# Data extracts:
== Segment start ==
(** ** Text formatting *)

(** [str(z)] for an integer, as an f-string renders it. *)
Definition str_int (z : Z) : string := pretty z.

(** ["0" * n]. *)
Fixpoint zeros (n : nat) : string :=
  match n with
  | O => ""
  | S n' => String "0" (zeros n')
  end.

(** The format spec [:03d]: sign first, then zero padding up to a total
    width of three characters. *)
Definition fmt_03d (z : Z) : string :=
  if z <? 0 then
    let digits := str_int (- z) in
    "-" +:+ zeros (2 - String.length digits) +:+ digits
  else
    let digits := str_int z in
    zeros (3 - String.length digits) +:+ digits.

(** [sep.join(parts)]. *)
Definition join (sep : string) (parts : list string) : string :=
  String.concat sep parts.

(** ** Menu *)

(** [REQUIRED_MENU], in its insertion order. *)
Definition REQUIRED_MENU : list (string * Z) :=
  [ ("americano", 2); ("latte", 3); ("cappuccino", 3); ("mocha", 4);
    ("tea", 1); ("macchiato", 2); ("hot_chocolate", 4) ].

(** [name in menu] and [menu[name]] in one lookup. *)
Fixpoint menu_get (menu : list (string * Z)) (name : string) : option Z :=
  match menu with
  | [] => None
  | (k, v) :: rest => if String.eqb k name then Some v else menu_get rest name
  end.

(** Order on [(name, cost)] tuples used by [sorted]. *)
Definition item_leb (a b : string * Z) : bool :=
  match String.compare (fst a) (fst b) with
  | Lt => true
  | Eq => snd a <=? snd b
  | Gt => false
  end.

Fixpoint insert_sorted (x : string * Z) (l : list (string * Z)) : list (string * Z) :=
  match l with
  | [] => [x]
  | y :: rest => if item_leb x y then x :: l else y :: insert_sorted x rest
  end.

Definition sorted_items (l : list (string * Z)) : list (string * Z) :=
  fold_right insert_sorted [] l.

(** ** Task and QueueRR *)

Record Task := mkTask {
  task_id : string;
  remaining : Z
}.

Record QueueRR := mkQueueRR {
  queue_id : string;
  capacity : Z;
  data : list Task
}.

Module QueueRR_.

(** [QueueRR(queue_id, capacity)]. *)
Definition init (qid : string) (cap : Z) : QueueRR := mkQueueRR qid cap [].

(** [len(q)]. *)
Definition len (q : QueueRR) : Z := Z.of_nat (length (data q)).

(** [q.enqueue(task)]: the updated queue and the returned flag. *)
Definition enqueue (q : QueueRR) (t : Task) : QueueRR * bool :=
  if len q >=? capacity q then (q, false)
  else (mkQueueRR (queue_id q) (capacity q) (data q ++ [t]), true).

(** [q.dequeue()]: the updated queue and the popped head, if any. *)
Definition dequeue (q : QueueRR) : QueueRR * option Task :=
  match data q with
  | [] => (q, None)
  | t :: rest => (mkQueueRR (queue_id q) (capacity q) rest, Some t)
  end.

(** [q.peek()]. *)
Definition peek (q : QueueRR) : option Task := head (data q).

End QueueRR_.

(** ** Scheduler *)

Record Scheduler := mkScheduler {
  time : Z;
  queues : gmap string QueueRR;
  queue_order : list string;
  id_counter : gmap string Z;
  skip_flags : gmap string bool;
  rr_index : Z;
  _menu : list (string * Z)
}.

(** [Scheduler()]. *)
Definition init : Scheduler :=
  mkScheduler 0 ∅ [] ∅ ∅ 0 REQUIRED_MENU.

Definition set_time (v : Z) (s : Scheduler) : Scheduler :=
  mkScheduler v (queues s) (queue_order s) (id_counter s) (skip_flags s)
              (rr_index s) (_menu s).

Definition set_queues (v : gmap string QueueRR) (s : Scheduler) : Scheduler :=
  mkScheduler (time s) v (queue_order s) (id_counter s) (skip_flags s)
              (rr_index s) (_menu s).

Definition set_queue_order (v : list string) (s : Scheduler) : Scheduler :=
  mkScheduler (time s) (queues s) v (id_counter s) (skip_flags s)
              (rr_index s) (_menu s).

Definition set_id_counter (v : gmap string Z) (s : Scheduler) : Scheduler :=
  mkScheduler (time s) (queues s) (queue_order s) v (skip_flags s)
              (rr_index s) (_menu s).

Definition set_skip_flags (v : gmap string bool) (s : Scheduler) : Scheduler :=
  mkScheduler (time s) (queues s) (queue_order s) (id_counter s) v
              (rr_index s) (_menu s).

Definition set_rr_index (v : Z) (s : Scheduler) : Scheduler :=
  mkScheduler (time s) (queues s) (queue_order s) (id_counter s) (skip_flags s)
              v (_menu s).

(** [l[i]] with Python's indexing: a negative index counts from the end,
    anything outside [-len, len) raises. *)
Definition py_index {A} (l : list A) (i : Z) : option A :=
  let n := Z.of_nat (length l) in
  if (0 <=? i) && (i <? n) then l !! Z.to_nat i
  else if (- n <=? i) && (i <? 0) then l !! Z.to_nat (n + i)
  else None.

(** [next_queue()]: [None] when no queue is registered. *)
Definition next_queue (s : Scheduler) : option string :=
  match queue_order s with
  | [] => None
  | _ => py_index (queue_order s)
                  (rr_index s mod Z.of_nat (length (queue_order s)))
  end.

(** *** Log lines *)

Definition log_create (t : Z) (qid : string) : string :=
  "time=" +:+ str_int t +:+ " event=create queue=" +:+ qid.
== Segment end ==
# Exercise objective:
Output every record verbatim.

# Answer to this exercise:
(** ** Text formatting *)

(** [str(z)] for an integer, as an f-string renders it. *)
Definition str_int (z : Z) : string := pretty z.

(** ["0" * n]. *)
Fixpoint zeros (n : nat) : string :=
  match n with
  | O => ""
  | S n' => String "0" (zeros n')
  end.

(** The format spec [:03d]: sign first, then zero padding up to a total
    width of three characters. *)
Definition fmt_03d (z : Z) : string :=
  if z <? 0 then
    let digits := str_int (- z) in
    "-" +:+ zeros (2 - String.length digits) +:+ digits
  else
    let digits := str_int z in
    zeros (3 - String.length digits) +:+ digits.

(** [sep.join(parts)]. *)
Definition join (sep : string) (parts : list string) : string :=
  String.concat sep parts.

(** ** Menu *)

(** [REQUIRED_MENU], in its insertion order. *)
Definition REQUIRED_MENU : list (string * Z) :=
  [ ("americano", 2); ("latte", 3); ("cappuccino", 3); ("mocha", 4);
    ("tea", 1); ("macchiato", 2); ("hot_chocolate", 4) ].

(** [name in menu] and [menu[name]] in one lookup. *)
Fixpoint menu_get (menu : list (string * Z)) (name : string) : option Z :=
  match menu with
  | [] => None
  | (k, v) :: rest => if String.eqb k name then Some v else menu_get rest name
  end.

(** Order on [(name, cost)] tuples used by [sorted]. *)
Definition item_leb (a b : string * Z) : bool :=
  match String.compare (fst a) (fst b) with
  | Lt => true
  | Eq => snd a <=? snd b
  | Gt => false
  end.

Fixpoint insert_sorted (x : string * Z) (l : list (string * Z)) : list (string * Z) :=
  match l with
  | [] => [x]
  | y :: rest => if item_leb x y then x :: l else y :: insert_sorted x rest
  end.

Definition sorted_items (l : list (string * Z)) : list (string * Z) :=
  fold_right insert_sorted [] l.

(** ** Task and QueueRR *)

Record Task := mkTask {
  task_id : string;
  remaining : Z
}.

Record QueueRR := mkQueueRR {
  queue_id : string;
  capacity : Z;
  data : list Task
}.

Module QueueRR_.

(** [QueueRR(queue_id, capacity)]. *)
Definition init (qid : string) (cap : Z) : QueueRR := mkQueueRR qid cap [].

(** [len(q)]. *)
Definition len (q : QueueRR) : Z := Z.of_nat (length (data q)).

(** [q.enqueue(task)]: the updated queue and the returned flag. *)
Definition enqueue (q : QueueRR) (t : Task) : QueueRR * bool :=
  if len q >=? capacity q then (q, false)
  else (mkQueueRR (queue_id q) (capacity q) (data q ++ [t]), true).

(** [q.dequeue()]: the updated queue and the popped head, if any. *)
Definition dequeue (q : QueueRR) : QueueRR * option Task :=
  match data q with
  | [] => (q, None)
  | t :: rest => (mkQueueRR (queue_id q) (capacity q) rest, Some t)
  end.

(** [q.peek()]. *)
Definition peek (q : QueueRR) : option Task := head (data q).

End QueueRR_.

(** ** Scheduler *)

Record Scheduler := mkScheduler {
  time : Z;
  queues : gmap string QueueRR;
  queue_order : list string;
  id_counter : gmap string Z;
  skip_flags : gmap string bool;
  rr_index : Z;
  _menu : list (string * Z)
}.

(** [Scheduler()]. *)
Definition init : Scheduler :=
  mkScheduler 0 ∅ [] ∅ ∅ 0 REQUIRED_MENU.

Definition set_time (v : Z) (s : Scheduler) : Scheduler :=
  mkScheduler v (queues s) (queue_order s) (id_counter s) (skip_flags s)
              (rr_index s) (_menu s).

Definition set_queues (v : gmap string QueueRR) (s : Scheduler) : Scheduler :=
  mkScheduler (time s) v (queue_order s) (id_counter s) (skip_flags s)
              (rr_index s) (_menu s).

Definition set_queue_order (v : list string) (s : Scheduler) : Scheduler :=
  mkScheduler (time s) (queues s) v (id_counter s) (skip_flags s)
              (rr_index s) (_menu s).

Definition set_id_counter (v : gmap string Z) (s : Scheduler) : Scheduler :=
  mkScheduler (time s) (queues s) (queue_order s) v (skip_flags s)
              (rr_index s) (_menu s).

Definition set_skip_flags (v : gmap string bool) (s : Scheduler) : Scheduler :=
  mkScheduler (time s) (queues s) (queue_order s) (id_counter s) v
              (rr_index s) (_menu s).

Definition set_rr_index (v : Z) (s : Scheduler) : Scheduler :=
  mkScheduler (time s) (queues s) (queue_order s) (id_counter s) (skip_flags s)
              v (_menu s).

(** [l[i]] with Python's indexing: a negative index counts from the end,
    anything outside [-len, len) raises. *)
Definition py_index {A} (l : list A) (i : Z) : option A :=
  let n := Z.of_nat (length l) in
  if (0 <=? i) && (i <? n) then l !! Z.to_nat i
  else if (- n <=? i) && (i <? 0) then l !! Z.to_nat (n + i)
  else None.

(** [next_queue()]: [None] when no queue is registered. *)
Definition next_queue (s : Scheduler) : option string :=
  match queue_order s with
  | [] => None
  | _ => py_index (queue_order s)
                  (rr_index s mod Z.of_nat (length (queue_order s)))
  end.

(** *** Log lines *)

Definition log_create (t : Z) (qid : string) : string :=
  "time=" +:+ str_int t +:+ " event=create queue=" +:+ qid.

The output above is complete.